Philippe, lui, a conservé un humour résistant à tous les diagnostics. Les médecins ne lui donnaient que quelques jours à vivre, mais il est ici depuis près de quatre semaines. «Que du bonus», sourit-il. Il a mis ses affaires en règle, donné ses biens à ses enfants. Le seul bonheur de cet ancien petit patron artisan, ce sont les visites de sa famille. «J’ai perdu ma femme deux mois avant qu’on me détecte un cancer du foie. La mort ne me fait pas peur, je vais la retrouver. Et puis, ici, c’est déjà un avant-goût du paradis!» Gina, 84 ans, quant à elle, ne renoncerait pour rien au monde à sa mise en plis, offerte par une coiffeuse bénévole. Elle rêve, malgré son état, de rentrer chez sa fille. Personne ne lui dira que c’est inimaginable et, d’ailleurs, Gina est partie peu après notre visite.

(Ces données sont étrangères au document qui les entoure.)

(** * jmfinder: a shallow embedding of the block scanner

    The development follows [src/jmfinder.py]: the pattern classifier
    [is_jm], the primitive decoders ([decode_uint32], [decode_uint64],
    [decode_varint]), the transaction decoding attempt made on a slice of the
    block, the retry loop over slice widths, the per-block loop, the scan
    over a height range and the final read-modify-write of the candidate
    file.

    Python integers are unbounded: counts and offsets read from the wire are
    [N], the classifier works on [Z].  Byte strings are [list byte], text is
    [string].  A raised exception is a value of [result]; a loop over
    [range(n)] is [N.iter].  Three things come from outside and are
    parameters: the digest [hashlib.sha256], the block the node serves at a
    height, and the order in which a [set] is iterated.  The candidate file
    is its text, as the text layer of Python hands it out; where a statement
    is about its bytes, the UTF-8 codec is a parameter too ([merge_file]). *)

From Stdlib Require Import ZArith NArith List Lia Bool String Ascii.
From Stdlib Require Import Strings.Byte DecimalString.
From Stdlib Require QArith Qround.
From Stdlib Require Import Permutation Sorted.
From Stdlib Require DecimalPos DecimalN DecimalZ.
From Stdlib Require OrdersEx.
Import ListNotations.

(* ================================================================= *)
(** ** Exceptions *)

(** The exceptions the decoding code can raise: [IndexError] (indexing an
    empty sequence), [ValueError] (the explicit [raise ValueError]) and
    [StructError] ([struct.error], raised by [struct.unpack] on a buffer of
    the wrong size). *)
Inductive exn : Type :=
| IndexError
| ValueError
| StructError.

Inductive result (A : Type) : Type :=
| Ok (a : A)
| Raise (e : exn).

Arguments Ok {A} a.
Arguments Raise {A} e.

Definition bind {A B : Type} (c : result A) (k : A -> result B) : result B :=
  match c with
  | Ok a => k a
  | Raise e => Raise e
  end.

Declare Scope py_scope.
Delimit Scope py_scope with py.
Notation "x <- c1 ;; c2" := (bind c1 (fun x => c2))
  (at level 61, c1 at next level, right associativity) : py_scope.
Notation "' pat <- c1 ;; c2" := (bind c1 (fun x => match x with pat => c2 end))
  (at level 61, pat pattern, c1 at next level, right associativity) : py_scope.
Open Scope py_scope.

Definition is_ok {A : Type} (r : result A) : bool :=
  match r with Ok _ => true | Raise _ => false end.

(* ================================================================= *)
(** ** The pattern classifier *)

Definition MIN_PARTICIPANTS : Z := 3.
Definition MIN_CJ_AMOUNT : Z := 75000.

(** [Counter(values)]: a dictionary from value to number of occurrences,
    kept in insertion order (the order of first occurrence). *)
Fixpoint counter_add (c : list (Z * Z)) (v : Z) : list (Z * Z) :=
  match c with
  | [] => [(v, 1%Z)]
  | (k, n) :: c' =>
      if (k =? v)%Z then (k, (n + 1)%Z) :: c' else (k, n) :: counter_add c' v
  end.

Definition Counter (values : list Z) : list (Z * Z) :=
  fold_left counter_add values [].

(** [most_common(1)] is [heapq.nlargest(1, items, key=count)], which is
    [max(items, key=count)]: the first item with the largest count, or the
    empty list when there is no item. *)
Definition max_by_count (first : Z * Z) (others : list (Z * Z)) : Z * Z :=
  fold_left (fun best y => if (snd best <? snd y)%Z then y else best)
            others first.

Definition most_common_1 (c : list (Z * Z)) : list (Z * Z) :=
  match c with
  | [] => []
  | x :: r => [max_by_count x r]
  end.

(** [l[0]] *)
Definition index0 {A : Type} (l : list A) : result A :=
  match l with
  | [] => Raise IndexError
  | x :: _ => Ok x
  end.

Definition is_jm (n_in n_out : Z) (values : list Z) : result (Z * Z) :=
  let assumed_cj_outs := (n_out / 2)%Z in
  let assumed_cj_outs :=
    if negb (n_out mod 2 =? 0)%Z then (assumed_cj_outs + 1)%Z
    else assumed_cj_outs in
  if (assumed_cj_outs <? MIN_PARTICIPANTS)%Z then Ok (0%Z, 0%Z)
  else if (n_in <? assumed_cj_outs)%Z then Ok (0%Z, 0%Z)
  else
    '(most_common_value, equal_outs) <- index0 (most_common_1 (Counter values)) ;;
    if (most_common_value <? MIN_CJ_AMOUNT)%Z then Ok (0%Z, 0%Z)
    else if negb (equal_outs =? assumed_cj_outs)%Z then Ok (0%Z, 0%Z)
    else Ok (most_common_value, equal_outs).

(* ================================================================= *)
(** ** Byte strings and slices *)

Definition bytes : Type := list byte.

(** [l[a:]], [l[:b]] and [l[a:b]] for non-negative [a] and [b]: a slice
    never fails, it is cut at the end of the sequence. *)
Fixpoint slice_from {A : Type} (l : list A) (a : N) : list A :=
  match l with
  | [] => []
  | x :: r => if (a =? 0)%N then x :: r else slice_from r (N.pred a)
  end.

Fixpoint slice_to {A : Type} (l : list A) (b : N) : list A :=
  match l with
  | [] => []
  | x :: r => if (b =? 0)%N then [] else x :: slice_to r (N.pred b)
  end.

Definition slice {A : Type} (l : list A) (a b : N) : list A :=
  slice_to (slice_from l a) (b - a).

(** [l[-4:]]: the last four elements, or all of them when there are fewer. *)
Definition last4 {A : Type} (l : list A) : list A :=
  skipn (List.length l - 4) l.

Definition len {A : Type} (l : list A) : N := N.of_nat (List.length l).

(** Little-endian unsigned decoding, as [struct.unpack] does for the formats
    ["<H"], ["<I"] and ["<Q"]. *)
Fixpoint le_decode (data : bytes) : N :=
  match data with
  | [] => 0
  | b :: r => (Byte.to_N b + 256 * le_decode r)%N
  end.

Inductive struct_format : Type := fmt_H | fmt_I | fmt_Q.

Definition calcsize (f : struct_format) : N :=
  match f with
  | fmt_H => 2
  | fmt_I => 4
  | fmt_Q => 8
  end%N.

Definition struct_unpack (f : struct_format) (data : bytes) : result N :=
  if (len data =? calcsize f)%N then Ok (le_decode data) else Raise StructError.

(* ================================================================= *)
(** ** Primitive decoders *)

Definition decode_uint32 (data : bytes) : result N :=
  if negb (len data =? 4)%N then Raise ValueError
  else struct_unpack fmt_I data.

Definition decode_uint64 (data : bytes) : result N :=
  if negb (len data =? 8)%N then Raise ValueError
  else struct_unpack fmt_Q data.

Definition decode_varint (data : bytes) : result (N * N) :=
  size <- index0 (map Byte.to_N data) ;;
  if (255 <? size)%N then Raise ValueError
  else if (size <? 253)%N then Ok (size, 1%N)
  else
    format_ <- (if (size =? 253)%N then Ok fmt_H
                else if (size =? 254)%N then Ok fmt_I
                else if (size =? 255)%N then Ok fmt_Q
                else Raise ValueError) ;;
    let size := calcsize format_ in
    v <- struct_unpack format_ (slice data 1 (size + 1)) ;;
    Ok (v, (size + 1)%N).

(** [for _ in range(n): state = body(state)], where the body may raise: an
    exception leaves the loop and is the result of the whole loop. *)
Definition for_range {S : Type} (n : N) (body : S -> result S) (init : S)
  : result S :=
  N.iter n (fun st => bind st body) (Ok init).

(* ================================================================= *)
(** ** Identifier and size *)

Definition hex_digit (n : N) : ascii :=
  match n with
  | 0 => "0" | 1 => "1" | 2 => "2" | 3 => "3" | 4 => "4" | 5 => "5"
  | 6 => "6" | 7 => "7" | 8 => "8" | 9 => "9" | 10 => "a" | 11 => "b"
  | 12 => "c" | 13 => "d" | 14 => "e" | _ => "f"
  end%N%char.

(** [bytes.hex()] *)
Fixpoint hex (data : bytes) : string :=
  match data with
  | [] => EmptyString
  | b :: r =>
      String (hex_digit (Byte.to_N b / 16))
        (String (hex_digit (Byte.to_N b mod 16)) (hex r))
  end.

(** [hash_[::-1].hex()] *)
Definition format_hash (hash_ : bytes) : string := hex (rev hash_).

Fixpoint bytes_eqb (a b : bytes) : bool :=
  match a, b with
  | [], [] => true
  | x :: a', y :: b' => Byte.eqb x y && bytes_eqb a' b'
  | _, _ => false
  end.

(** [ceil(weight / 4)].  [weight / 4] is a float in Python; a slice is at
    most 1024 * 2^19 bytes wide, so the weight is far below 2^53 and the
    division by four is exact: the rational quotient is the float. *)
Definition ceil_div4 (w : Z) : Z :=
  Qround.Qceiling (QArith_base.Qmake w 4).

(** Lines 410-415, on the integers [tx_size] and
    [offset_before_tx_witnesses]. *)
Definition witness_size (tx_size offset_before_tx_witnesses : Z) : Z :=
  (tx_size - offset_before_tx_witnesses - 4)%Z.

Definition stripped_size (tx_size offset_before_tx_witnesses : Z) : Z :=
  (tx_size - (2 + witness_size tx_size offset_before_tx_witnesses))%Z.

Definition weight (tx_size offset_before_tx_witnesses : Z) : Z :=
  (stripped_size tx_size offset_before_tx_witnesses * 3 + tx_size)%Z.

Definition virtual_size (is_segwit : bool) (tx_size offset_before_tx_witnesses : Z)
  : Z :=
  if negb is_segwit then tx_size
  else ceil_div4 (weight tx_size offset_before_tx_witnesses).

(** [tx[:4] + tx[6:offset_before_tx_witnesses] + tx[-4:]] for a witness
    transaction, [tx] itself otherwise. *)
Definition txid_data_of (is_segwit : bool) (tx : bytes)
    (offset_before_tx_witnesses : N) : bytes :=
  if is_segwit
  then slice_to tx 4 ++ slice tx 6 offset_before_tx_witnesses ++ last4 tx
  else tx.

(* ================================================================= *)
(** ** Decoding one transaction from a slice *)

(** What one pass of the body of the [try] block leaves in the local
    variables.  [offset_before_tx_witnesses] is only assigned (and only read)
    for a witness transaction; it is 0 here otherwise. *)
Record tx_record : Type := {
  version : N;
  locktime : N;
  is_segwit : bool;
  n_in : N;
  n_out : N;
  values : list N;
  offset_before_tx_witnesses : N;
  tx_size : N;
  txid : string;
  vsize : Z;
  most_common_value : Z;
  equal_outs : Z
}.

Record tx_fields : Type := {
  f_version : N;
  f_locktime : N;
  f_is_segwit : bool;
  f_n_in : N;
  f_n_out : N;
  f_values : list N;
  f_offset_before_tx_witnesses : N;
  f_tx_offset : N
}.

(** One turn of [for _ in range(n_in)] over the inputs. *)
Definition parse_input (tx : bytes) (tx_offset : N) : result N :=
  let tx_input := slice_from tx tx_offset in
  '(script_length, varint_length) <- decode_varint (slice_from tx_input 36) ;;
  let script_start := (36 + varint_length)%N in
  let in_size := (script_start + script_length + 4)%N in
  Ok (tx_offset + in_size)%N.

(** One turn of [for _ in range(n_out)] over the outputs; the state is
    [tx_offset] and the list [values]. *)
Definition parse_output (tx : bytes) (st : N * list N) : result (N * list N) :=
  let '(tx_offset, values) := st in
  let tx_output := slice_from tx tx_offset in
  let _value_hex := slice_to tx_output 8 in
  value <- decode_uint64 _value_hex ;;
  let values := values ++ [value] in
  '(script_length, varint_size) <- decode_varint (slice_from tx_output 8) ;;
  let script_start := (8 + varint_size)%N in
  let out_size := (script_start + script_length)%N in
  Ok ((tx_offset + out_size)%N, values).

Edouard a le même âge. On le rencontre dans sa chambre, qu’il ne quitte guère. Cet ancien géomètre était habitué à commander. Lui qui contrôlait tout doit apprendre à lâcher du lest. «Je prends désormais la vie comme elle vient.» Il n’est pas peu fier d’évoquer son rôle dans la construction du tunnel du Gothard. Il semble avoir fait la paix avec beaucoup de choses. La carapace se ramollit quand on va tout à coup à l’essentiel. C’est le temps aussi du bilan de vie, du recueillement, laïque, religieux ou tout simplement spirituel, que ce soit dans sa chambre ou dans l’espace dédié, où une croix très discrète se cache dans la tapisserie. Edouard, juste avant de mourir, a bien résumé l’esprit de la Maison Azur quand il a confié tout récemment à une soignante que le plus important, au fond, «c’est l’amour»!